R: Assolutamente no, si parla soprattutto di disfonie, cioè abbassamenti di voce frequenti. Queste possono verificarsi, in assenza di mal di gola o sindromi da raffreddamento, anche nei casi in cui si parli a lungo o si entri in un ambiente fumoso: il fumo, infatti, provoca un’immediata congestione della laringe, e se questa è asimmetrica la voce si abbassa immediatamente.
D: Non ci si deve allarmare, quindi, per un po’ di mal di gola stagionale…
R: Solo quando la disfonia non si risolva entro 8-10 giorni è consigliabile andare da un medico specialista otorinolaringoiatra, che valuterà il caso con esami accurati, come l’endoscopia a fibre ottiche.
D: Come si possono curare i “mal di gola”?
R: Nelle forme virali la guarigione avviene grazie ai meccanismi di autodifesa dell’organismo; si assumono dei farmaci che sono “sintomatici” cioè vanno a ridurre i sintomi. Nelle forme batteriche, invece, è indispensabile l’antibiotico. In entrambi i casi vengono consigliati gli antinfiammatori, sia per via orale, ma anche attraverso via aerosolica; in quest’ultima situazione si fa uso di cortisonici come il flunisolide o il beclometasone. Se poi il quadro clinico è accompagnato da episodi febbrili si aggiungono gli antipiretici come il paracetamolo.
D: Che tipo di aerosol è consigliabile?
R: I normali aerosol, quelli pneumatici, sono sempre i migliori. Si è visto che l’ultima generazione di aerosol, quelli ad ultrasuoni, è sconsigliata anche dalle stesse case farmaceutiche, che nella scheda tecnica del prodotto riportano di evitare l’aerosol ad ultrasuoni. Sembrerebbe che per alcune categorie di farmaci gli ultrasuoni facciano precipitare le sospensioni e vengano sconsigliati nelle soluzioni per una questione di surriscaldamento.
D: In conclusione, quando è il caso di rivolgersi al proprio medico curante senza andare ad intasare inutilmente gli ambulatori?
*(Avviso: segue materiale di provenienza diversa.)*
(** * Earthquake / tsunami on-air dashboard: a shallow embedding of [script.js]

    The development follows the four core components of the script:
    - KanaLookup            [katakanaToHiragana], [getKana]
    - MunicipalityResolver  [getMunicipality]
    - EventAggregator       the body of [fetchEarthquakeData] after the
                            network fetches, [digestMessage] and
                            [processEarthquake]
    - PaginationEngine      the page-splitting loop of [updateFixedShindoBar]

    Further parts of the script follow these: the tsunami observations and
    badges of [processEarthquake], the intensity tables and
    [groupPointsByShindoAndMode], the maintenance of the override table,
    the tsunami pages of the fixed bar, the page cycle of [startAutoplay],
    the change test of [refreshData], the queue of early warnings and
    [buildKanaDictionary].

    JavaScript strings are sequences of UTF-16 code units; they are modelled
    as [list N] so that [length], [substring], [indexOf] and the regular
    expression dot count what the script counts. *)

From Stdlib Require Import ZArith NArith QArith List Bool Lia String Ascii.
From Stdlib Require Import Sorting.Permutation Sorting.Sorted.
From stdpp Require Import base option list sorting gmap.

Local Open Scope N_scope.
(** * Marker reconciliation: a model of [internal/entity/marker.go]

    Markers are detected image regions that are reconciled against face
    clusters and named subjects.  This development embeds the operations of
    [marker.go] as state transformers over an explicit storage state and
    proves the properties the specification states about them.

    Conventions of the embedding:
    - a Go [float32] / [float64] is an IEEE-754 value of the Standard
      Library's [spec_float], with the binary32 / binary64 parameters where
      arithmetic is performed; comparisons are [SFeqb], [SFltb], [SFleb];
    - a pointer receiver is passed in and the updated object is returned;
    - a Go [error] is an [option error], [None] playing the role of [nil];
    - storage calls go through the tables of [Store] and may fail on the
      say-so of an explicit fault queue;
    - functions of the repository that live outside [marker.go] are the
      fields of the class [Collaborators];
    - logging is not modelled. *)

From Stdlib Require Import ZArith NArith List Ascii String Bool Lia.
From Stdlib Require Import Floats.SpecFloat.
Import ListNotations.

Local Open Scope Z_scope.
Local Open Scope string_scope.

(** ** Numbers *)

Definition float32 := spec_float.
Definition float64 := spec_float.

(** Constants and arithmetic of Go's [float32]. *)
Module F32.
Definition prec : Z := 24.
Definition emax : Z := 128.
Definition ofZ (z : Z) : float32 := binary_normalize prec emax z 0 false.
Definition zero : float32 := S754_zero false.
Definition one : float32 := Eval cbv in ofZ 1.
Definition minus_one : float32 := Eval cbv in ofZ (-1).
Definition add (x y : float32) : float32 := SFadd prec emax x y.
Definition sub (x y : float32) : float32 := SFsub prec emax x y.
Definition div (x y : float32) : float32 := SFdiv prec emax x y.
End F32.

(** Constants and arithmetic of Go's [float64]. *)
Module F64.
Definition prec : Z := 53.
Definition emax : Z := 1024.
Definition ofZ (z : Z) : float64 := binary_normalize prec emax z 0 false.
Definition zero : float64 := S754_zero false.
Definition minus_one : float64 := Eval cbv in ofZ (-1).
Definition add (x y : float64) : float64 := SFadd prec emax x y.
Definition sub (x y : float64) : float64 := SFsub prec emax x y.
Definition mul (x y : float64) : float64 := SFmul prec emax x y.
Definition div (x y : float64) : float64 := SFdiv prec emax x y.
Definition sqrt (x : float64) : float64 := SFsqrt prec emax x.
End F64.
(** X6: on a reachable pool [NewPage] has a defined result.  It returns
    [nullptr] and changes nothing exactly when every frame is pinned.
    Otherwise the page id is the old [next_page_id_], which goes up by one
    as a 32-bit [page_id_t]: after [INT_MAX] it is [- 2 ^ 31];
    the frame was unpinned and now holds the zeroed, clean page pinned
    once; no other frame changes; the old content of the frame is written
    to disk if and only if it was dirty; the page table loses the old page
    of the frame, gains the new id if it was not mapped, and is otherwise
    unchanged. *)
Theorem NewPage_contract b :
  reachable PAGE_SIZE b ->
  exists res b', NewPage PAGE_SIZE b = Some (res, b') /\
    match res with
    | None => b' = b /\ all_pinned b
    | Some (id, f) =>
        id = next_page_id_ b /\
        next_page_id_ b' = (if id <? INT_MAX then id + 1 else - 2 ^ 31) /\
        exists old,
          arr_get (pages_ b) f = Some old /\ Frame.pin_count_ old = 0 /\
          pages_ b' = <[Z.to_nat f := {| Frame.data_ := zero_data PAGE_SIZE;
                                        Frame.page_id_ := id;
                                        Frame.pin_count_ := 1;
                                        Frame.is_dirty_ := false |}]> (pages_ b) /\
          disk_manager_ b'
          = (if Frame.is_dirty_ old
             then WritePage (Frame.page_id_ old) (Frame.data_ old) (disk_manager_ b)
             else disk_manager_ b) /\
          (id <> INVALID_PAGE_ID -> page_table_ b !! id = None ->
           page_table_ b' !! id = Some f) /\
          (forall k, k <> id -> k <> Frame.page_id_ old ->
             page_table_ b' !! k = page_table_ b !! k) /\
          (Frame.page_id_ old <> id -> page_table_ b' !! Frame.page_id_ old = None)
    end.
Proof.
  intros Hr. destruct (reachable_invariants b Hr) as (Hwf & Hp & Hacc).
  destruct (NewPage_total b Hwf) as (res & b' & Hrun). exists res, b'.
  split; [exact Hrun|]. destruct res as [[id f]|].
  - destruct (NewPage_explicit _ _ _ _ Hwf Hp Hrun)
      as (b1 & old & r & Ef & Hold & Hpin0 & Hpin & Hnotin & Hp1 & Hid & ->).
    simpl. split; [exact Hid|]. split.
    { destruct (reachable_counters_wf b Hr) as [_ Hnext]. rewrite Hid.
      unfold INT_MAX. destruct (Z.ltb_spec (next_page_id_ b) (2 ^ 31 - 1)) as [Hlt|Hge].
      - apply to_page_id_t_id. lia.
      - replace (next_page_id_ b) with (2 ^ 31 - 1) by lia. reflexivity. }
    exists old. split; [exact Hold|]. split; [exact Hpin0|].
    split; [reflexivity|]. split; [reflexivity|]. split; [|split].
    + intros Hvalid Hnone. apply Z.eqb_neq in Hvalid. rewrite Hvalid.
      unfold emplace.
      assert (Hdel : delete (Frame.page_id_ old) (page_table_ b) !! id = None)
        by (apply lookup_delete_None; right; exact Hnone).
      rewrite Hdel. apply lookup_insert_eq.
    + intros k Hk Hko.
      assert (Hdel : delete (Frame.page_id_ old) (page_table_ b) !! k = page_table_ b !! k)
        by (apply lookup_delete_ne; congruence).
      destruct (id =? INVALID_PAGE_ID); [exact Hdel|].
      unfold emplace. destruct (delete _ _ !! id); [exact Hdel|].
      rewrite lookup_insert_ne by congruence. exact Hdel.
    + intros Hne.
      assert (Hdel : delete (Frame.page_id_ old) (page_table_ b) !! Frame.page_id_ old = None)
        by apply lookup_delete_eq.
      destruct (id =? INVALID_PAGE_ID); [exact Hdel|].
      unfold emplace. destruct (delete _ _ !! id); [exact Hdel|].
      rewrite lookup_insert_ne by congruence. exact Hdel.
  - destruct (NewPage_None _ _ Hwf Hp Hrun) as (-> & Hfl & Hbits).
    split; [reflexivity|]. apply no_victim_all_pinned; assumption.
Qed.
(** * Glass / 20210412: dense linear-algebra kernel

    A shallow embedding of [cpp/include/qr.hpp] (Householder QR, the
    least-squares back-substitution) and of the pseudoinverse translation
    unit (Gauss-Jordan inversion, Moore-Penrose pseudoinverse, Frobenius
    condition estimate), together with the properties the design document
    states about them; and of [dijkstra.cpp] and the two C++ test programs,
    with further properties of all of this code.

    The C++ code works on [std::vector<std::vector<double>>].  The embedding
    keeps that shape: a matrix is a list of rows, every element access is
    bounds-checked in the model and an access outside a vector (undefined
    behaviour in C++) is the outcome [Err OutOfBounds].  The code is written
    once over a class of scalar operations; it is run on IEEE binary64
    ([PrimFloat]) for what the program computes, and on the rationals for
    what the algorithms compute over exact arithmetic. *)

From Stdlib Require Import List Arith ZArith Lia Bool.
From Stdlib Require Import Floats QArith Qcanon Qcabs Ring.
From Stdlib Require Import Permutation.
Import ListNotations.

#[local] Close Scope Qc_scope.
#[local] Close Scope Q_scope.
#[local] Close Scope Z_scope.
#[local] Open Scope nat_scope.

(** ** Outcomes *)

(** The conditions of the design's taxonomy.  In the source
    [DimensionMismatch] is [std::invalid_argument] and the other three are
    [std::runtime_error] with distinct messages.  [OutOfBounds] stands for
    an [operator[]] access past the end of a vector. *)
Inductive error : Type :=
| DimensionMismatch
| NonSquareMatrix
| SingularMatrix
| SingularSystem
| OutOfBounds.

Inductive result (A : Type) : Type :=
| Ok (a : A)
| Err (e : error).

Arguments Ok {A} a.
Arguments Err {A} e.

Definition bind {A B : Type} (c : result A) (k : A -> result B) : result B :=
  match c with
  | Ok a => k a
  | Err e => Err e
  end.

Notation "x <- c ;; k" := (bind c (fun x => k))
  (at level 61, c at next level, right associativity).
Notation "' p <- c ;; k" := (bind c (fun p => k))
  (at level 61, p pattern, c at next level, right associativity).

(** ** Loops *)

(** [for (i = lo; i < hi; ++i) body] threading the loop state [s]. *)
Fixpoint for_loop {St : Type} (count i : nat) (body : nat -> St -> result St)
  (s : St) : result St :=
  match count with
  | 0 => Ok s
  | S c => s' <- body i s ;; for_loop c (S i) body s'
  end.

Definition for_range {St : Type} (lo hi : nat) (body : nat -> St -> result St)
  (s : St) : result St :=
  for_loop (hi - lo) lo body s.

(** [for (i = n; i-- > 0;) body]: runs [i = n-1, ..., 0]. *)
Fixpoint for_down {St : Type} (n : nat) (body : nat -> St -> result St)
  (s : St) : result St :=
  match n with
  | 0 => Ok s
  | S i => s' <- body i s ;; for_down i body s'
  end.

(** ** Scalars *)

(** The operations the code applies to [double]. *)
Class Scalar : Type := {
  num : Type;
  zero : num;
  one : num;
  two : num;
  tiny : num;                       (* the literal 1e-12 *)
  add : num -> num -> num;
  sub : num -> num -> num;
  mul : num -> num -> num;
  div : num -> num -> num;
  neg : num -> num;
  fabs : num -> num;
  eqb : num -> num -> bool;         (* == *)
  ltb : num -> num -> bool;         (* <  *)
  leb : num -> num -> bool          (* <= *)
}.

Class ScalarSqrt (K : Scalar) : Type := {
  sqrt : num -> num
}.

(** [x > y] is [y < x] and [x >= y] is [y <= x], for IEEE comparisons too. *)
Definition gtb {K : Scalar} (x y : num) : bool := ltb y x.
Definition geb {K : Scalar} (x y : num) : bool := leb y x.

(** ** Vectors and matrices *)

Section Containers.
Context {K : Scalar}.

Definition Vector : Type := list num.
Definition Matrix : Type := list (list num).

(** [std::vector<double>(n, 0.0)] and [Matrix(m, std::vector<double>(n))]
    (value-initialised, so zero as well). *)
Definition vzeros (n : nat) : Vector := repeat zero n.
Definition mzeros (m n : nat) : Matrix := repeat (vzeros n) m.

Definition set_nth {A : Type} (l : list A) (i : nat) (x : A) : list A :=
  firstn i l ++ x :: skipn (S i) l.

(** [v[i]] *)
Definition vget (v : Vector) (i : nat) : result num :=
  match nth_error v i with
  | Some x => Ok x
  | None => Err OutOfBounds
  end.

(** [v[i] = x] *)
Definition vset (v : Vector) (i : nat) (x : num) : result Vector :=
  if i <? length v then Ok (set_nth v i x) else Err OutOfBounds.

(** [A[i]] *)
Definition row (A : Matrix) (i : nat) : result Vector :=
  match nth_error A i with
  | Some r => Ok r
  | None => Err OutOfBounds
  end.

(** [A[i][j]] *)
Definition mget (A : Matrix) (i j : nat) : result num :=
  r <- row A i ;; vget r j.

(** [A[i][j] = x] *)
Definition mset (A : Matrix) (i j : nat) (x : num) : result Matrix :=
  r <- row A i ;;
  r' <- vset r j x ;;
  Ok (set_nth A i r').

(** [A[0].size()] *)
Definition cols0 (A : Matrix) : result nat :=
  r <- row A 0 ;; Ok (length r).

(** [std::swap(A[p], A[i])] *)
Definition swap_rows (A : Matrix) (p i : nat) : result Matrix :=
  rp <- row A p ;;
  ri <- row A i ;;
  Ok (set_nth (set_nth A p ri) i rp).

(** [s = 0.0; for (double x : v) s += x * x;] *)
Definition sum_squares (v : Vector) : num :=
  fold_left (fun s x => add s (mul x x)) v zero.

End Containers.

(** ** qr.hpp *)

Module QR.
Section Code.
Context {K : Scalar} {SQ : ScalarSqrt K}.

Definition identity (n : nat) : result Matrix :=
  for_range 0 n (fun i I => mset I i i one) (mzeros n n).

Definition transpose (A : Matrix) : result Matrix :=
  let m := length A in
  n <- cols0 A ;;
  for_range 0 m (fun i B =>
    for_range 0 n (fun j B =>
      a <- mget A i j ;;
      mset B j i a) B) (mzeros n m).

Definition matmul (A B : Matrix) : result Matrix :=
  let m := length A in
  n <- cols0 A ;;
  p <- cols0 B ;;
  for_range 0 m (fun i C =>
    for_range 0 n (fun k C =>
      a <- mget A i k ;;
      for_range 0 p (fun j C =>
        c <- mget C i j ;;
        b <- mget B k j ;;
        mset C i j (add c (mul a b))) C) C) (mzeros m p).

Definition column_norm (A : Matrix) (col start : nat) : result num :=
  sum <- for_range start (length A) (fun i sum =>
           a <- mget A i col ;;
           Ok (add sum (mul a a))) zero ;;
  Ok (sqrt sum).

(** The reflection [I - 2 v v^T] applied to the rows [start ..] of the
    columns [lo .. hi-1] of [A]. *)
Definition reflect_columns (v : Vector) (start lo hi : nat) (A : Matrix)
  : result Matrix :=
  for_range lo hi (fun j A =>
    proj <- for_range 0 (length v) (fun k proj =>
              vk <- vget v k ;;
              a <- mget A (start + k) j ;;
              Ok (add proj (mul vk a))) zero ;;
    let proj := mul proj two in
    for_range 0 (length v) (fun k A =>
      a <- mget A (start + k) j ;;
      vk <- vget v k ;;
      mset A (start + k) j (sub a (mul proj vk))) A) A.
R: Dipende dal buon senso. Ognuno conosce il sintomo “mal di gola” e l’effetto che ha su se stesso, e ognuno dovrebbe sapere quando utilizzare l’antifebbrile o l’antinfiammatorio in base alle proprie esperienze. Chiaramente, se le condizioni di malessere superano i 2 giorni, è indispensabile rivolgersi al medico curante o allo specialista. In linea di massima bisogna rivolgersi al medico quando la severità del mal di gola, la presenza di tonsille molto infiammate e voluminose, la febbre insistente durino per più di qualche giorno.